Stewart F. Parker is a British scientist specialising in vibrational spectroscopy and catalysis. He works at the ISIS neutron source and is an Honorary Professor in the school of Chemistry at the University of Glasgow.

==Career==
Parker gained his PhD at the University of California, Santa Barbara following this with postdoctoral research at the University of East Anglia. He worked for the Analytical Division of the Sunbury Research Centre before moving to the ISIS Facility in 1993.

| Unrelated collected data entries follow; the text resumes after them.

(* ===== verification/BioSpec.v ===== *)
(** * Correctness of the buffer cache

    The invariant [cache_ok] of kernel/bio.c and the specification of each
    operation in terms of what its callers see: [view s n], the content
    [bread] returns for block [n], and [rc s n], the number of references to
    its buffer. *)

From S2P Require Import Prelude Sleeplock Disk Bio BioRing.

(** ** Cells of the array *)

Definition at_ (bs : list buf) (i : Z) : buf := default buf0 (zidx bs i).

Lemma at_alter_eq bs i f :
  0 <= i < Z.of_nat (length bs) -> at_ (alter f (Z.to_nat i) bs) i = f (at_ bs i).
Proof.
  intros H. unfold at_. rewrite zidx_alter_fmap. by destruct (zidx_is_Some bs i H) as [x ->].
Qed.

Lemma at_alter_ne bs i j f : 0 <= i -> i <> j -> at_ (alter f (Z.to_nat i) bs) j = at_ bs j.
Proof. intros. unfold at_. by rewrite zidx_alter_ne. Qed.

Lemma at_alter bs i j f :
  0 <= i < Z.of_nat (length bs) ->
  at_ (alter f (Z.to_nat i) bs) j = if j =? i then f (at_ bs i) else at_ bs j.
Proof.
  intros H. destruct (Z.eqb_spec j i) as [->|]; [by apply at_alter_eq|apply at_alter_ne; lia].
Qed.
(* ===== verification/BioThms.v ===== *)
(** * Theorems about the buffer cache *)

From S2P Require Import Prelude Sleeplock Disk Bio BioRing BioSpec.

Section thms.
Context {D : Type} `{!Disk D}.
Implicit Types (s : bst D) (l : list Z).

(** The statics before [binit]. *)
Definition bst_zero (d : D) : bst D := mkbst (replicate 31 buf0) d [] [].

(** The buffer [binit] leaves in cell [i]. *)
Definition binit_buf (i : Z) : buf :=
  mkbuf 0 0 0 initsleeplock 0
    (if i =? HEAD then 0 else if i =? NBUF - 1 then HEAD else i + 1)
    (if i =? HEAD then NBUF - 1 else if i =? 0 then HEAD else i - 1) [].

Definition bst_init (d : D) : bst D := mkbst (binit_buf <$> seqZ 0 31) d [] [].

Lemma binit_run d : binit (bst_zero d) = Ok (tt, bst_init d).
Proof. vm_compute. reflexivity. Qed.

Definition binit_order : list Z := reverse (seqZ 0 NBUF).

Lemma bst_init_at d i : 0 <= i <= HEAD -> at_ (bufs (bst_init d)) i = binit_buf i.
Proof.
  intros Hi. unfold at_, zidx. destruct (Z.leb_spec 0 i); [|lia]. cbn [bufs bst_init].
  rewrite list_lookup_fmap, lookup_seqZ_lt by (unfold HEAD in *; lia). cbn.
  do 2 f_equal. lia.
Qed.

Lemma bst_init_ok dv d : dv <> 0 -> disk_ok d -> cache_ok dv (bst_init d) binit_order.
Proof.
  intros Hdv Hd.
  assert (forall i, 0 <= i < NBUF -> at_ (bufs (bst_init d)) i = binit_buf i) as E.
  { intros i Hi. apply bst_init_at. unfold HEAD, NBUF in *. lia. }
  assert (forall n i, ~ holds dv (bst_init d) n i) as Hno.
  { intros n i (Hi & Hd' & _). rewrite E in Hd' by done. cbn in Hd'. congruence. }
  split; try done.
  - unfold binit_order. by rewrite reverse_Permutation.
  - intros i Hi. right. by rewrite E.
  - intros n i j Hi. by destruct (Hno n i).
  - intros n i Hi. by destruct (Hno n i).
  - intros i Hi. rewrite E by done. cbn. lia.
  - intros n i Hi. by destruct (Hno n i).
  - intros i Hi. by rewrite E.
Qed.

(** [binit] builds the circular list: it succeeds on the zeroed statics
    and establishes the cache invariant, with the last buffer of the array
    first; every block then looks as it is on disk. *)
Theorem binit_correct dv d n (Hdv : dv <> 0) (Hd : disk_ok d) :
  exists s, binit (bst_zero d) = Ok (tt, s) /\ cache_ok dv s binit_order /\
    view dv s n = disk_view d n /\ rc dv s n = 0.
Proof.
  exists (bst_init d). split; [apply binit_run|]. pose proof (bst_init_ok dv d Hdv Hd) as H.
  assert (forall i, ~ holds dv (bst_init d) n i) as Hno.
  { intros i (Hi & Hd' & _). rewrite bst_init_at in Hd' by (unfold HEAD, NBUF in *; lia).
    cbn in Hd'. congruence. }
  split; [done|]. split; [by apply view_none|]. unfold rc. by rewrite where_none.
Qed.


(** a block that is not cached gets the least recently released buffer
    among those without references, and [bget] panics when every buffer is
    referenced; the walks along the list terminate. *)
Theorem bget_recycles_lru me sleep fuel dv s l n
    (H : cache_ok dv s l) (Hfuel : (1 <= fuel)%nat)
    (Hmiss : forall i, ~ holds dv s n i) :
  (exists i s', bget me sleep fuel dv n s = Ok (i, s') /\ refcnt (at_ (bufs s) i) = 0 /\
     holds dv s' n i /\
     exists l1 l2, l = l1 ++ i :: l2 /\ forall j, j ∈ l2 -> refcnt (at_ (bufs s) j) <> 0) \/
  (bget me sleep fuel dv n s = Panic "bget: no buffers" /\
     forall i, 0 <= i < NBUF -> refcnt (at_ (bufs s) i) <> 0).
Proof.
  destruct (decide (Exists (fun i => refcnt (at_ (bufs s) i) = 0) l)) as [Hex|Hno].
  - left. apply Exists_exists in Hex as (j & Hj & Hr). apply (ok_elem _ _ _ _ H) in Hj.
    destruct (bget_spec dv me sleep fuel Hfuel s l n H) as (i & f & E & Hi & G).
    { intros k Hk. by destruct (Hmiss k). }
    { right. eauto. }
    exists i. eexists. split; [exact E|].
    pose proof (touch_alter s i f (bst_d s) (bst_woken s) (bst_tr s) (co_len _ _ _ H) Hi) as Ht.
    pose proof (to_at _ _ _ _ Ht) as Ea.
    destruct G as [Hh|_ Hlast]; [by destruct (Hmiss i)|].
    apply last_unused_Some in Hlast as [Hri Hl]. split; [done|]. split; [|done].
    split; [done|]. unfold set_bufs. rewrite Ea. done.
  - right. assert (forall i, 0 <= i < NBUF -> refcnt (at_ (bufs s) i) <> 0) as Hall.
    { intros i Hi Hr. apply Hno, Exists_exists. exists i. split; [by apply (ok_elem _ _ _ _ H)|done]. }
    split; [|done]. pose proof (co_len _ _ _ H) as Hl. pose proof (co_ring _ _ _ H) as HR.
    assert (forall i, i ∈ l -> 0 <= i < NBUF) as Hel by (intros i; apply (ok_elem _ _ _ _ H)).
    unfold bget. erewrite M_bind_Ok; [|apply getb_Ok; [done|unfold HEAD; lia]].
    change (next (at_ (bufs s) HEAD)) with (nx s HEAD).
    erewrite M_bind_Ok; [|apply (bget_cached_spec s dv n walk_fuel l HEAD Hl HR);
      [unfold walk_fuel; rewrite (ok_length _ _ _ H); lia|done]].
    rewrite (find_none _ _ _ _ H Hmiss). cbv iota beta.
    erewrite M_bind_Ok; [|apply getb_Ok; [done|unfold HEAD; lia]].
    change (prev (at_ (bufs s) HEAD)) with (pv s HEAD).
    erewrite M_bind_Ok; [|apply (bget_unused_spec s walk_fuel l HEAD Hl HR);
      [unfold walk_fuel; rewrite (ok_length _ _ _ H); lia|done]].
    destruct (last_unused s l) as [i|] eqn:E; [|done].
    apply last_unused_Some in E as [Hr (l1 & l2 & El & _)]. destruct (Hall i); [|done].
    apply Hel. rewrite El. set_solver.
Qed.

(** [brelse] by the holder unlocks the buffer and drops one reference; the
    last one moves the buffer to the front of the list, the others leave the
    order alone.  Every block keeps its content, provided a buffer that loses
    its last reference has been written (or pinned by the log). *)
Theorem brelse_correct me dv s l n i
    (H : cache_ok dv s l) (Hh : holds dv s n i) (Hv : valid (at_ (bufs s) i) <> 0)
    (Hr : 1 <= refcnt (at_ (bufs s) i)) (Hlk : block (at_ (bufs s) i) = mksl 1 me)
    (Hclean : refcnt (at_ (bufs s) i) = 1 -> view dv s n = disk_view (bst_d s) n) :
  exists s' l', brelse me i s = Ok (tt, s') /\ cache_ok dv s' l' /\
    seen dv s s' n (view dv s n) (-1) /\ sl_locked (block (at_ (bufs s') i)) = 0 /\
    (refcnt (at_ (bufs s) i) <> 1 -> l' = l) /\
    (refcnt (at_ (bufs s) i) = 1 -> forall l1 l2, l = l1 ++ i :: l2 -> l' = i :: l1 ++ l2).
Proof.
  destruct (brelse_spec dv me s l n i H Hh Hv Hr Hlk Hclean)
    as (s' & l' & E & H' & S & _ & _ & Hb & _ & L1 & L2).
  exists s', l'. split; [done|]. split; [done|]. split; [done|]. split; [by rewrite Hb|]. done.
Qed.

(** only the holder of a buffer's lock may write or release it: for any
    other process [bwrite] and [brelse] panic and nothing changes. *)
Theorem bwrite_brelse_need_lock me s i
    (Hl : length (bufs s) = 31%nat) (Hi : 0 <= i <= HEAD)
    (Hno : holdingsleep me (block (at_ (bufs s) i)) = false) :
  bwrite me i s = Panic "bwrite" /\ brelse me i s = Panic "brelse".
Proof.
  unfold bwrite, brelse. split; (erewrite M_bind_Ok; [|by apply getb_Ok]); by rewrite Hno.
Qed.

(** The calls of a file-system update of one block: read it, change it, write
    it, release it. *)
Definition update_block (me : Z) (sleep : M (bst D) unit) (fuel : nat) (dv n : Z) (v : list Z)
  : M (bst D) unit :=
  b ← bread me sleep fuel dv n;
  updb b (set_bdata v);;
  bwrite me b;;
  brelse me b.

(** a block written through the cache is on the disk: after a restart with
    an empty cache over the same disk [bread] returns what was written, and
    every other block is as it was. *)
Theorem written_block_survives_restart me sleep fuel dv s l n n' v
    (H : cache_ok dv s l) (Hfuel : (1 <= fuel)%nat) (Hn : 0 <= n < 2 ^ 31)
    (Hrc : rc dv s n < 2 ^ 32 - 1)
    (Hfree : forall i, holds dv s n i -> sl_locked (block (at_ (bufs s) i)) = 0)
    (Hroom : (exists i, holds dv s n i) \/ (exists i, 0 <= i < NBUF /\ refcnt (at_ (bufs s) i) = 0))
    (Hn' : 0 <= n' < 2 ^ 31) :
  exists s' b s'', update_block me sleep fuel dv n v s = Ok (tt, s') /\
    bread me sleep fuel dv n' (bst_init (bst_d s')) = Ok (b, s'') /\
    bdata (at_ (bufs s'') b) = if n' =? n then v else disk_view (bst_d s) n'.
Proof.
  destruct (bread_spec dv me sleep fuel Hfuel s l n H Hn Hrc Hfree Hroom) as (b & s1 & E1 & P1).
  destruct P1 as [H1 Hh1 Hlk1 Hv1 _ _ R1 D1 _ _].
  assert (1 <= refcnt (at_ (bufs s1) b)) as Hr1.
  { rewrite <- (rc_holds _ _ _ _ _ H1 Hh1), R1, Z.eqb_refl by done.
    unfold rc. destruct (where_ dv s n) as [i|] eqn:Ew; [|lia].
    apply where_inv in Ew as (Hi & _). pose proof (co_refcnt _ _ _ H i Hi). lia. }
  destruct (set_bdata_spec dv s1 l n b v H1 Hh1 Hv1 Hr1) as (s2 & E2 & H2 & T2 & [D2 _] & S2).
  assert (holds dv s2 n b) as Hh2.
  { unfold holds. rewrite (to_at _ _ _ _ T2). exact Hh1. }
  destruct (bwrite_spec dv me s2 l n b H2 Hh2) as (s3 & E3 & H3 & T3 & D3 & _ & S3);
    [by rewrite (to_at _ _ _ _ T2)..|].
  assert (at_ (bufs s3) b = set_bdata v (at_ (bufs s1) b)) as Ea.
  { by rewrite (to_at _ _ _ _ T3), (to_at _ _ _ _ T2). }
  destruct (brelse_spec dv me s3 l n b H3) as (s4 & l4 & E4 & H4 & S4 & [D4 _] & _);
    [unfold holds; rewrite Ea; exact Hh1|rewrite Ea; exact Hv1|rewrite Ea; exact Hr1|rewrite Ea; exact Hlk1
    |intros _; by rewrite (se_view _ _ _ _ _ _ S3), D3, Z.eqb_refl by done|].
  exists s4. pose proof (bst_init_ok dv (bst_d s4) (co_dv _ _ _ H4) (co_disk _ _ _ H4)) as H5.
  assert (forall m i, ~ holds dv (bst_init (bst_d s4)) m i) as Hno.
  { intros m i (Hi & Hd' & _). rewrite bst_init_at in Hd' by (unfold HEAD, NBUF in *; lia).
    cbn in Hd'. by destruct (co_dv _ _ _ H4). }
  destruct (bread_spec dv me sleep fuel Hfuel _ _ n' H5 Hn') as (b' & s5 & E5 & P5).
  { unfold rc. rewrite where_none by apply Hno. lia. }
  { intros i Hi. by destruct (Hno n' i). }
  { right. exists 0. split; [unfold NBUF; lia|]. rewrite bst_init_at by (unfold HEAD; lia). done. }
  exists b', s5. split; [|split; [exact E5|]].
  - unfold update_block. mrun E1. mrun E2. mrun E3. exact E4.
  - rewrite (br_data _ _ _ _ _ _ _ P5), view_none by apply Hno. cbn [bst_d bst_init].
    rewrite D4, D3 by done. rewrite (to_at _ _ _ _ T2). cbn.
    destruct (n' =? n); [done|]. by rewrite D2, D1.
Qed.

End thms.

(** ** Witnesses: a cache over a disk whose block [n] is [[n]], process 7 *)

Definition demo_disk : Z -> list Z := fun n => [n].
Definition demo_cache : bst (Z -> list Z) := bst_init demo_disk.

Lemma demo_cache_ok : cache_ok 1 demo_cache binit_order.
Proof. by apply bst_init_ok. Qed.

Lemma demo_no_block n i : ~ holds 1 demo_cache n i.
Proof.
  intros (Hi & Hd & _). unfold demo_cache in Hd.
  rewrite bst_init_at in Hd by (unfold HEAD, NBUF in *; lia). cbn in Hd. lia.
Qed.

Lemma demo_rc n : rc 1 demo_cache n = 0.
Proof. unfold rc. rewrite where_none; [done|apply demo_no_block]. Qed.

Lemma demo_room : exists i, 0 <= i < NBUF /\ refcnt (at_ (bufs demo_cache) i) = 0.
Proof. exists 0. split; [unfold NBUF; lia|]. vm_compute. reflexivity. Qed.

Lemma binit_correct_witness :
  exists s, binit (bst_zero demo_disk) = Ok (tt, s) /\ view 1 s 4 = [4].
Proof.
  destruct (binit_correct 1 demo_disk 4 ltac:(lia) ltac:(exact Logic.I)) as (s & E & _ & V & _).
  exists s. split; [exact E|exact V].
Defined.


Lemma bget_recycles_lru_witness :
  (exists i s', bget 7 (mret tt) 1 1 4 demo_cache = Ok (i, s') /\
     refcnt (at_ (bufs demo_cache) i) = 0) \/
  bget 7 (mret tt) 1 1 4 demo_cache = Panic "bget: no buffers".
Proof.
  destruct (bget_recycles_lru 7 (mret tt) 1 1 demo_cache binit_order 4 demo_cache_ok ltac:(lia)
    (demo_no_block 4)) as [(i & s' & E & Hr & _)|[E _]]; [left|right].
  - exists i, s'. split; [exact E|exact Hr].
  - exact E.
Defined.

(** Block 4 read by process 7: buffer 0, the least recently used. *)
Definition demo_read : bst (Z -> list Z) :=
  snd (ok_or (0, demo_cache) (bread 7 (mret tt) 1 1 4 demo_cache)).

Lemma demo_read_post : bread_post 1 7 demo_cache binit_order 4 0 demo_read.
Proof.
  destruct (bread_spec 1 7 (mret tt) 1 ltac:(lia) demo_cache binit_order 4 demo_cache_ok)
    as (b & s' & E & P); [lia|rewrite demo_rc; lia| |right; apply demo_room|].
  { intros i Hi. by destruct (demo_no_block _ _ Hi). }
  assert (b = 0 /\ s' = demo_read) as [-> ->]; [|exact P].
  unfold demo_read. rewrite E. cbn. split; [|done].
  assert (is_ok (bread 7 (mret tt) 1 1 4 demo_cache) = true) as Hok by (vm_compute; reflexivity).
  assert (fst (ok_or (0, demo_cache) (bread 7 (mret tt) 1 1 4 demo_cache)) = 0) as H0
    by (vm_compute; reflexivity).
  rewrite E in H0. exact H0.
Qed.

Lemma brelse_correct_witness :
  exists s' l', brelse 7 0 demo_read = Ok (tt, s') /\ cache_ok 1 s' l' /\
    sl_locked (block (at_ (bufs s') 0)) = 0.
Proof.
  destruct (brelse_correct 7 1 demo_read binit_order 4 0 (br_ok _ _ _ _ _ _ _ demo_read_post)
    (br_holds _ _ _ _ _ _ _ demo_read_post) (br_valid _ _ _ _ _ _ _ demo_read_post)
    ltac:(vm_compute; congruence) (br_lock _ _ _ _ _ _ _ demo_read_post)
    ltac:(intros _; vm_compute; reflexivity)) as (s' & l' & E & H' & _ & Hu & _).
  exists s', l'. split; [exact E|]. split; [exact H'|exact Hu].
Defined.

Lemma bwrite_brelse_need_lock_witness :
  bwrite 8 0 demo_read = Panic "bwrite" /\ brelse 8 0 demo_read = Panic "brelse".
Proof.
  exact (bwrite_brelse_need_lock 8 demo_read 0 (co_len _ _ _ (br_ok _ _ _ _ _ _ _ demo_read_post))
    ltac:(unfold HEAD; lia) ltac:(vm_compute; reflexivity)).
Defined.

Lemma written_block_survives_restart_witness :
  exists s' b s'', update_block 7 (mret tt) 1 1 4 [9; 9] demo_cache = Ok (tt, s') /\
    bread 7 (mret tt) 1 1 4 (bst_init (bst_d s')) = Ok (b, s'') /\
    bdata (at_ (bufs s'') b) = [9; 9].
Proof.
  exact (written_block_survives_restart 7 (mret tt) 1 1 demo_cache binit_order 4 4 [9; 9]
    demo_cache_ok ltac:(lia) ltac:(lia) ltac:(rewrite demo_rc; lia)
    (fun i Hi => False_ind _ (demo_no_block _ _ Hi)) (or_intror demo_room) ltac:(lia)).
Defined.
(* ===== verification/BioCache.v ===== *)
(** * kernel/bio.c implements the cache interface

    The refinement of the model of kernel/bio.c to [acache]: [bio_abs] relates
    the buffers, links and locks to the abstract state, and every operation
    preserves the relation ([bio_cache], the instance of [BufferCache]). *)

From S2P Require Import Prelude Sleeplock Disk Bio BioRing BioSpec BioThms Cache.

Section instance.
Context {D : Type} `{!Disk D}.
Context (dv me : Z) (sleep : M (bst D) unit) (fuel : nat).
Implicit Types (s : bst D) (a : acache).

Notation "s .[ i ]" := (at_ (bufs s) i) (at level 2, format "s .[ i ]").

Record bio_abs s a : Prop := {
  ab_fuel : (1 <= fuel)%nat;
  ab_ok : exists l, cache_ok dv s l;
  ab_view : forall n, blk n -> view dv s n = a_view a n;
  ab_disk : forall n, blk n -> disk_view (bst_d s) n = a_disk a n;
  ab_rc : forall n, blk n -> rc dv s n = a_rc a n;
  ab_tr : bst_tr s = a_tr a;
  ab_fst : NoDup (a_held a).*1;
  ab_held : forall b n, (b, n) ∈ a_held a ->
    holds dv s n b /\ valid s.[b] <> 0 /\ block s.[b] = mksl 1 me /\ 1 <= refcnt s.[b];
  ab_unlocked : forall i, 0 <= i < NBUF -> i ∉ (a_held a).*1 -> sl_locked (block s.[i]) = 0
}.

Lemma held_blk s a b n l : cache_ok dv s l -> bio_abs s a -> (b, n) ∈ a_held a -> blk n.
Proof. intros H A Hb. apply (ab_held _ _ A) in Hb as [Hh _]. by eapply (co_block _ _ _ H). Qed.

(** All buffers referenced means [NBUF] distinct blocks referenced. *)
Lemma room_unused s a l n :
  cache_ok dv s l -> bio_abs s a -> blk n -> a_room a n ->
  (exists i, holds dv s n i) \/ (exists i, 0 <= i < NBUF /\ refcnt s.[i] = 0).
Proof.
  intros H A Hn [Hr|(L & HL & Hlen)].
  - left. rewrite <- (ab_rc _ _ A n Hn) in Hr. unfold rc in Hr.
    destruct (where_ dv s n) as [i|] eqn:E; [|done]. apply where_inv in E. eauto.
  - destruct (decide (Exists (fun i => refcnt s.[i] = 0) (seqZ 0 NBUF))) as [Hex|Hno].
    { right. apply Exists_exists in Hex as (i & Hi & Hr). apply elem_of_seqZ in Hi.
      exists i. split; [lia|done]. }
    exfalso. assert (forall i, 0 <= i < NBUF -> refcnt s.[i] <> 0) as Hall.
    { intros i Hi Hr. apply Hno, Exists_exists. exists i. split; [apply elem_of_seqZ; lia|done]. }
    assert (forall i, 0 <= i < NBUF -> holds dv s (blockno s.[i]) i) as Hh.
    { intros i Hi. split; [done|]. destruct (co_dev _ _ _ H i Hi) as [?|[_ Hr]]; [done|].
      by destruct (Hall i). }
    assert ((fun i => blockno s.[i]) <$> seqZ 0 NBUF ⊆+ L) as Hsub.
    { apply NoDup_submseteq.
      - apply NoDup_fmap_2_strong; [|apply NoDup_seqZ]. intros i j Hi Hj E.
        apply elem_of_seqZ in Hi, Hj. eapply (co_uniq _ _ _ H (blockno s.[i])); [apply Hh; lia|].
        rewrite E. apply Hh. lia.
      - intros m (i & -> & Hi)%list_elem_of_fmap. apply elem_of_seqZ in Hi.
        assert (holds dv s (blockno s.[i]) i) as Hi' by (apply Hh; lia).
        pose proof (co_block _ _ _ H _ _ Hi') as Hb. apply HL; [done|].
        rewrite <- (ab_rc _ _ A _ Hb), (rc_holds _ _ _ _ _ H Hi'). apply Hall. lia. }
    apply submseteq_length in Hsub. rewrite length_fmap, length_seqZ in Hsub. unfold NBUF in Hsub. lia.
Qed.

Lemma held_unique s a b b' n l :
  cache_ok dv s l -> bio_abs s a -> (b, n) ∈ a_held a -> (b', n) ∈ a_held a -> b = b'.
Proof.
  intros H A Hb Hb'. apply (ab_held _ _ A) in Hb as [Hh _], Hb' as [Hh' _].
  by eapply (co_uniq _ _ _ H).
Qed.

Lemma bio_bread_ok s a n :
  bio_abs s a -> blk n -> n ∉ (a_held a).*2 -> a_rc a n < 2 ^ 32 - 1 -> a_room a n ->
  exists b s', bread me sleep fuel dv n s = Ok (b, s') /\ bio_abs s' (a_bread b n a) /\
    b ∉ (a_held a).*1.
Proof.
  intros A Hn Hnh Hrc Hroom. destruct (ab_ok _ _ A) as [l H].
  assert (forall i, holds dv s n i -> i ∉ (a_held a).*1) as Hnot.
  { intros i Hi ([b m] & -> & Hin)%list_elem_of_fmap. cbn in *.
    pose proof (ab_held _ _ A _ _ Hin) as [Hh _]. destruct Hi as (_ & _ & Ei).
    destruct Hh as (_ & _ & Em). apply Hnh. apply list_elem_of_fmap. exists (b, m). cbn. split; [|done].
    congruence. }
  destruct (bread_spec dv me sleep fuel (ab_fuel _ _ A) s l n H Hn) as (b & s' & E & P).
  - by rewrite (ab_rc _ _ A n Hn).
  - intros i Hi. apply (ab_unlocked _ _ A); [apply Hi|by apply Hnot].
  - by eapply room_unused.
  - assert (b ∉ (a_held a).*1) as Hb.
    { intros ([b' m] & -> & Hin)%list_elem_of_fmap. cbn in *.
      pose proof (ab_held _ _ A _ _ Hin) as (Hh & _ & _ & Hr).
      pose proof (br_holds _ _ _ _ _ _ _ P) as (Hi & _ & Hbn).
      assert (m <> n) as Hmn.
      { intros ->. apply Hnh. apply list_elem_of_fmap. by exists (b', n). }
      pose proof (co_block _ _ _ H _ _ Hh) as Hm.
      pose proof (br_rc _ _ _ _ _ _ _ P m Hm) as R. destruct (Z.eqb_spec m n); [done|].
      assert (forall j, ~ holds dv s' m j) as Hno.
      { intros j Hj. assert (j <> b') as Hjb by (intros ->; destruct Hj as (_ & _ & ?); congruence).
        apply Hjb. eapply (co_uniq _ _ _ H m); [|exact Hh].
        unfold holds in *. by rewrite <- (br_other _ _ _ _ _ _ _ P j Hjb). }
      unfold rc in R at 1. rewrite where_none in R by done.
      rewrite (rc_holds _ _ _ _ _ H Hh) in R. lia. }
    exists b, s'. split; [done|]. split; [|done].
    pose proof P as [P1 P2 P3 P4 P5 P6 P7 P8 P9 P10].
    split; cbn.
    + apply A.
    + by exists l.
    + intros m Hm. rewrite P6 by done. by apply A.
    + intros m Hm. rewrite P8 by done. by apply A.
    + intros m Hm. rewrite P7, (ab_rc _ _ A m Hm) by done. unfold fset.
      destruct (Z.eqb_spec m n) as [->|]; lia.
    + rewrite P10. apply A.
    + constructor; [done|apply A].
    + intros b' m [[= -> ->]|Hin]%elem_of_cons.
      * split; [done|]. split; [done|]. split; [done|].
        rewrite <- (rc_holds _ _ _ _ _ P1 P2), P7, Z.eqb_refl by done.
        unfold rc. destruct (where_ dv s n) as [i|] eqn:Ew; [|lia].
        apply where_inv in Ew as (Hi & _). pose proof (co_refcnt _ _ _ H i Hi). lia.
      * assert (b' <> b) as Hne.
        { intros ->. apply Hb. apply list_elem_of_fmap. by exists (b, m). }
        unfold holds. rewrite P9 by done. by apply (ab_held _ _ A).
    + intros i Hi Hin. apply not_elem_of_cons in Hin as [Hne Hin].
      rewrite P9 by done. by apply (ab_unlocked _ _ A).
Qed.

He has an Individual Merit award from the Science and Technology Facilities Council, which was renewed in 2019.

==Select publications==
- Parker, S. F. Horton, K. E. and Tomkinson, J. 1995. The TFXA user guide. Council for the Central Laboratory of the Research Council.
- Mitchell, P. C. H, Parker, S. F., Ramirez-Cuesta, J. and Tomkinson, J. 2005. Vibrational Spectroscopy with Neutrons With Applications in Chemistry, Biology, Materials Science and Catalysis (Series on Neutron Techniques and Applications: Volume 3) .
- Parker, S. F., Ramirez-Cuesta, A. J., and Daemen, L. 2018. "Vibrational spectroscopy with neutrons: Recent developments", Spectrochimica Acta Part A: Molecular and Biomolecular Spectroscopy 190. 518-523.
- Parker, S. F., Mukhopadhyay, S., Jiménez‐Ruiz, M., and ALbers, P. W. 2019. "Adsorbed States of Hydrogen on Platinum: A New Perspective". Chemistry: A European Journal 25(26), 6496-6499. .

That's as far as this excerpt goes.